The two-day meeting, billed as the first such summit by the first ladies in the United States, will introduce the influential African women to California business leaders and health policy experts -- as well as Hollywood stars.

"These first ladies already know Washington and New York. They thought that by coming to Los Angeles, some of the inspiration that inspires movie makers could also inspire them in their objectives," Jean Stephane Biatcha, executive director of African Synergy, one of the organizers, told a Beverly Hills news conference on Thursday.

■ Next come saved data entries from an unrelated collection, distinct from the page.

(* ===== verification/ColorClassifier.v ===== *)
(** * ColorClassifier: [detect_color] (src/RCsolver.py, lines 23-63)

    A sampled pixel [(b, g, r)] is converted to HSV by OpenCV ([Hsv]) and
    classified by a cascade of six HSV rules (white, yellow, orange, red,
    green, blue) in the order of the code; a pixel that no rule takes
    falls back on comparisons of the raw channels.  The channels come from
    [frame[center_y, center_x]], so they are [numpy.uint8] scalars: under
    NumPy 2's scalar promotion (NEP 50: [uint8 + int] stays [uint8]) the
    sums [g + 30], [b + 30] and [r + 30] of the fallback wrap modulo 256,
    written with [u8].  [detect_color_unbounded] is the same cascade with
    mathematical sums: what the fallback's comments describe, and what
    NumPy 1 computed (it promoted the sum to int64). *)

From S2P Require Import Prelude.
From S2P Require Import Hsv.

Module Classify.

Import Hsv.

Local Open Scope Z_scope.

(** The fallback of lines 53-63, with the uint8 sums of the code. *)
Definition fallback (b g r v : Z) : string :=
  if (u8 (g + 30) <? r) && (u8 (b + 30) <? r) then "R"
  else if (u8 (r + 30) <? g) && (u8 (b + 30) <? g) then "G"
  else if (u8 (r + 30) <? b) && (u8 (g + 30) <? b) then "B"
  else if 150 <? v then "W"
  else "Y".

(** The HSV cascade of lines 28-50, then [else_] when no rule fires. *)
Definition hsv_rules (h s v : Z) (else_ : string) : string :=
  if (160 <? v) && (s <? 60) then "W"
  else if (22 <=? h) && (h <=? 38) && (80 <? s) && (100 <? v) then "Y"
  else if (5 <=? h) && (h <=? 30) && (80 <? s) then "O"
  else if ((h <=? 8) || (170 <=? h)) && (90 <? s) then "R"
  else if (45 <=? h) && (h <=? 75) && (70 <? s) then "G"
  else if (100 <=? h) && (h <=? 125) && (70 <? s) then "B"
  else else_.

Definition detect_color (b g r : Z) : string :=
  let '(h, s, v) := bgr2hsv b g r in
  hsv_rules h s v (fallback b g r v).

(** The fallback with unbounded integer sums. *)
Definition fallback_unbounded (b g r v : Z) : string :=
  if (g + 30 <? r) && (b + 30 <? r) then "R"
  else if (r + 30 <? g) && (b + 30 <? g) then "G"
  else if (r + 30 <? b) && (g + 30 <? b) then "B"
  else if 150 <? v then "W"
  else "Y".

Definition detect_color_unbounded (b g r : Z) : string :=
  let '(h, s, v) := bgr2hsv b g r in
  hsv_rules h s v (fallback_unbounded b g r v).

(** ** Lemmas *)

Ltac letter_exists :=
  first [ exists White; reflexivity | exists Yellow; reflexivity
        | exists Orange; reflexivity | exists Red; reflexivity
        | exists Green; reflexivity | exists Blue; reflexivity ].

Lemma fallback_letter b g r v : exists c, fallback b g r v = color_letter c.
Proof. unfold fallback. repeat case_match; letter_exists. Qed.

Lemma hsv_rules_letter h s v e :
  (exists c, e = color_letter c) -> exists c, hsv_rules h s v e = color_letter c.
Proof. intros He. unfold hsv_rules. repeat case_match; first [letter_exists | exact He]. Qed.

Lemma fallback_small b g r v :
  0 <= b <= 225 -> 0 <= g <= 225 -> 0 <= r <= 225 ->
  fallback b g r v = fallback_unbounded b g r v.
Proof.
  intros Hb Hg Hr. unfold fallback, fallback_unbounded.
  rewrite ?u8_small by lia. reflexivity.
Qed.

(** No HSV rule fires on a pixel of saturation 0 and value at most 160. *)
Lemma hsv_rules_grey v e : v <= 160 -> hsv_rules 0 0 v e = e.
Proof.
  intros Hv. unfold hsv_rules.
  rewrite (proj2 (Z.ltb_ge 160 v)) by lia. reflexivity.
Qed.

(** Decide the comparisons of the cascade from hypotheses on [h, s, v]. *)
Ltac zcompare :=
  repeat match goal with
  | |- context [?a <? ?b] => destruct (Z.ltb_spec a b); cbn [andb orb]; try (exfalso; lia)
  | |- context [?a <=? ?b] => destruct (Z.leb_spec a b); cbn [andb orb]; try (exfalso; lia)
  end; try reflexivity.

(** The wrapped sums: [g + 30] and [b + 30] are below [r]. *)
Lemma fallback_wraps b g r v :
  226 <= g <= 255 -> 226 <= b <= 255 -> g - 226 < r -> b - 226 < r -> fallback b g r v = "R".
Proof.
  intros Hg Hb Hrg Hrb. unfold fallback.
  rewrite (u8_wrap (g + 30)), (u8_wrap (b + 30)) by lia.
  rewrite (proj2 (Z.ltb_lt _ r)), (proj2 (Z.ltb_lt _ r)) by lia. reflexivity.
Qed.

(** Without the wrap no channel exceeds another by 30 and the pixel is bright. *)
Lemma fallback_unbounded_white b g r v :
  226 <= g <= 255 -> 226 <= b <= 255 -> 0 <= r <= 255 -> 150 < v -> fallback_unbounded b g r v = "W".
Proof. intros Hg Hb Hr Hv. unfold fallback_unbounded. zcompare. Qed.

Lemma detect_color_is_letter b g r : exists c, detect_color b g r = color_letter c.
Proof.
  unfold detect_color. destruct (bgr2hsv b g r) as [[h s] v].
  apply hsv_rules_letter, fallback_letter.
Qed.

(** ** Properties *)

(** C11.  Every pixel is classified as one of the six colour letters of
    the scan palette: the cascade and its fallback return nothing else. *)
Theorem detect_color_letter b g r : exists c, detect_color b g r = color_letter c.
Proof. apply detect_color_is_letter. Qed.

(** C12.  On channels of at most 225 the uint8 sums of the fallback do
    not wrap, and [detect_color] is the classification with unbounded
    integer comparisons. *)
Theorem detect_color_small_channels b g r :
  0 <= b <= 225 -> 0 <= g <= 225 -> 0 <= r <= 225 ->
  detect_color b g r = detect_color_unbounded b g r.
Proof.
  intros Hb Hg Hr. unfold detect_color, detect_color_unbounded.
  destruct (bgr2hsv b g r) as [[h s] v]. by rewrite fallback_small.
Qed.

Lemma detect_color_small_channels_witness :
  detect_color 10 20 30 = detect_color_unbounded 10 20 30.
Proof. apply detect_color_small_channels; lia. Defined.

(** C13.  Overflow of the fallback: on every pixel whose green and
    blue channels are at least 226 and whose red channel exceeds both
    minus 226, the uint8 sums [g + 30] and [b + 30] wrap to [g - 226] and
    [b - 226], so the fallback answers red, where the unbounded sums
    answer white.  Whatever the HSV cascade decides before the fallback,
    [detect_color] is the cascade ending in "R" and
    [detect_color_unbounded] the cascade ending in "W"; the cyan pixel
    [(230, 230, 10)] (HSV (90, 244, 230)) passes no rule and is labelled
    red. *)
Theorem detect_color_overflow b g r :
  channel b -> channel g -> channel r ->
  226 <= g -> 226 <= b -> g - 226 < r -> b - 226 < r ->
  let '(h, s, v) := bgr2hsv b g r in
  detect_color b g r = hsv_rules h s v "R" /\ detect_color_unbounded b g r = hsv_rules h s v "W".
Proof.
  intros Hb Hg Hr Hg' Hb' Hrg Hrb. pose proof (bgr2hsv_bounds b g r Hb Hg Hr) as Hbd.
  unfold detect_color, detect_color_unbounded. destruct (bgr2hsv b g r) as [[h s] v].
  destruct Hbd as (_ & _ & Hv & _). unfold channel in *.
  rewrite (fallback_wraps b g r v), (fallback_unbounded_white b g r v) by lia. done.
Qed.

Lemma detect_color_overflow_witness :
  let '(h, s, v) := bgr2hsv 230 230 10 in
  detect_color 230 230 10 = hsv_rules h s v "R" /\ detect_color_unbounded 230 230 10 = hsv_rules h s v "W".
Proof. apply detect_color_overflow; unfold channel; lia. Defined.

(** The cyan pixel passes no rule of the cascade. *)
Example detect_color_cyan : detect_color 230 230 10 = "R" /\ detect_color_unbounded 230 230 10 = "W".
Proof. split; vm_compute; reflexivity. Qed.

(** C14.  Grey pixels: a pixel with three equal channels is white when
    its level is above 150, and yellow (the code's default "when in
    doubt") otherwise, black included. *)
Theorem detect_color_grey x :
  channel x -> detect_color x x x = if 150 <? x then "W" else "Y".
Proof.
  intros Hx. unfold detect_color. rewrite bgr2hsv_grey by done.
  unfold channel in Hx. destruct (Z_le_gt_dec x 160) as [Hl|Hl].
  - rewrite hsv_rules_grey by done. unfold fallback.
    rewrite !u8_small by lia. rewrite !(proj2 (Z.ltb_ge _ x)) by lia. reflexivity.
  - unfold hsv_rules. rewrite (proj2 (Z.ltb_lt 160 x)), (proj2 (Z.ltb_lt 150 x)) by lia.
    reflexivity.
Qed.

Lemma detect_color_grey_witness : detect_color 0 0 0 = "Y".
Proof. apply (detect_color_grey 0). unfold channel; lia. Defined.

(** C15.  The red rule's hues 5 to 8 are unreachable: a pixel whose hue
    is in [5, 8] and whose saturation exceeds 80 is always classified
    orange, since the orange rule comes first. *)
Theorem detect_color_orange_shadows_red b g r :
  let '(h, s, v) := bgr2hsv b g r in
  5 <= h <= 8 -> 80 < s -> detect_color b g r = "O".
Proof.
  unfold detect_color. destruct (bgr2hsv b g r) as [[h s] v].
  intros Hh Hs. unfold hsv_rules.
  rewrite (proj2 (Z.ltb_ge s 60)), andb_false_r by lia.
  rewrite (proj2 (Z.leb_gt 22 h)) by lia. cbn [andb].
  rewrite (proj2 (Z.leb_le 5 h)), (proj2 (Z.leb_le h 30)), (proj2 (Z.ltb_lt 80 s)) by lia.
  reflexivity.
Qed.

Lemma detect_color_orange_shadows_red_witness :
  bgr2hsv 0 50 255 = (6, 255, 255) /\ detect_color 0 50 255 = "O".
Proof.
  assert (E : bgr2hsv 0 50 255 = (6, 255, 255)) by (vm_compute; reflexivity).
  pose proof (detect_color_orange_shadows_red 0 50 255) as H.
  rewrite E in H. cbn iota in H. split; [exact E | apply H; lia].
Defined.

(** C31.  The reference ranges: a pixel whose HSV value lies in the
    range the cascade reserves for a colour is labelled with that colour:
    bright and unsaturated is white, hue 22-38 yellow, hue 5-21 orange,
    hue at most 4 or at least 170 red, hue 45-75 green, hue 100-125
    blue (with the saturation and value bounds of each rule). *)
Theorem detect_color_regions b g r :
  let '(h, s, v) := bgr2hsv b g r in
  (160 < v -> s < 60 -> detect_color b g r = "W") /\
  (22 <= h <= 38 -> 80 < s -> 100 < v -> detect_color b g r = "Y") /\
  (5 <= h <= 21 -> 80 < s -> detect_color b g r = "O") /\
  ((h <= 4 \/ 170 <= h) -> 90 < s -> detect_color b g r = "R") /\
  (45 <= h <= 75 -> 70 < s -> detect_color b g r = "G") /\
  (100 <= h <= 125 -> 70 < s -> detect_color b g r = "B").
Proof.
  unfold detect_color. destruct (bgr2hsv b g r) as [[h s] v].
  repeat split; intros; unfold hsv_rules; zcompare.
Qed.

Lemma detect_color_regions_witness :
  bgr2hsv 0 255 255 = (30, 255, 255) /\ detect_color 0 255 255 = "Y".
Proof.
  assert (E : bgr2hsv 0 255 255 = (30, 255, 255)) by (vm_compute; reflexivity).
  pose proof (detect_color_regions 0 255 255) as H.
  rewrite E in H. cbn iota in H. split; [exact E | apply (proj1 (proj2 H)); lia].
Defined.

End Classify.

Movie stars Sharon Stone, Danny Glover and Billy Zane -- all of whom have worked with charities in Africa -- will help to host the April 20-21 event, which includes a celebrity luncheon.

"Lethal Weapon" star Glover, a former United Nations goodwill ambassador, told reporters that African women play a vital role in healthcare and in influencing the education of girls at home.

The meeting will bring together the first ladies of Angola, Kenya, Nigeria, Tanzania, Zambia, Swaziland and 10 other African countries with British Prime Minister Gordon Brown's wife Sarah Brown, California Governor Arnold Schwarzenegger's wife Maria Shriver and others.

The gathering is being organized by the Los Angeles-based nonprofit group US Doctors for Africa (USDFA) and African Synergy Against AIDS and Suffering, a charitable group formed in 2002 by 22 First Ladies from Africa.

USDFA founder Ted Alemayhu said the meeting "will pair these leaders with U.S. experts, key political figures and important organizations to create ongoing partnerships."

"These are some of Africa's most important leaders and aiding their efforts is critical to improving health throughout Africa," Alemayhu said.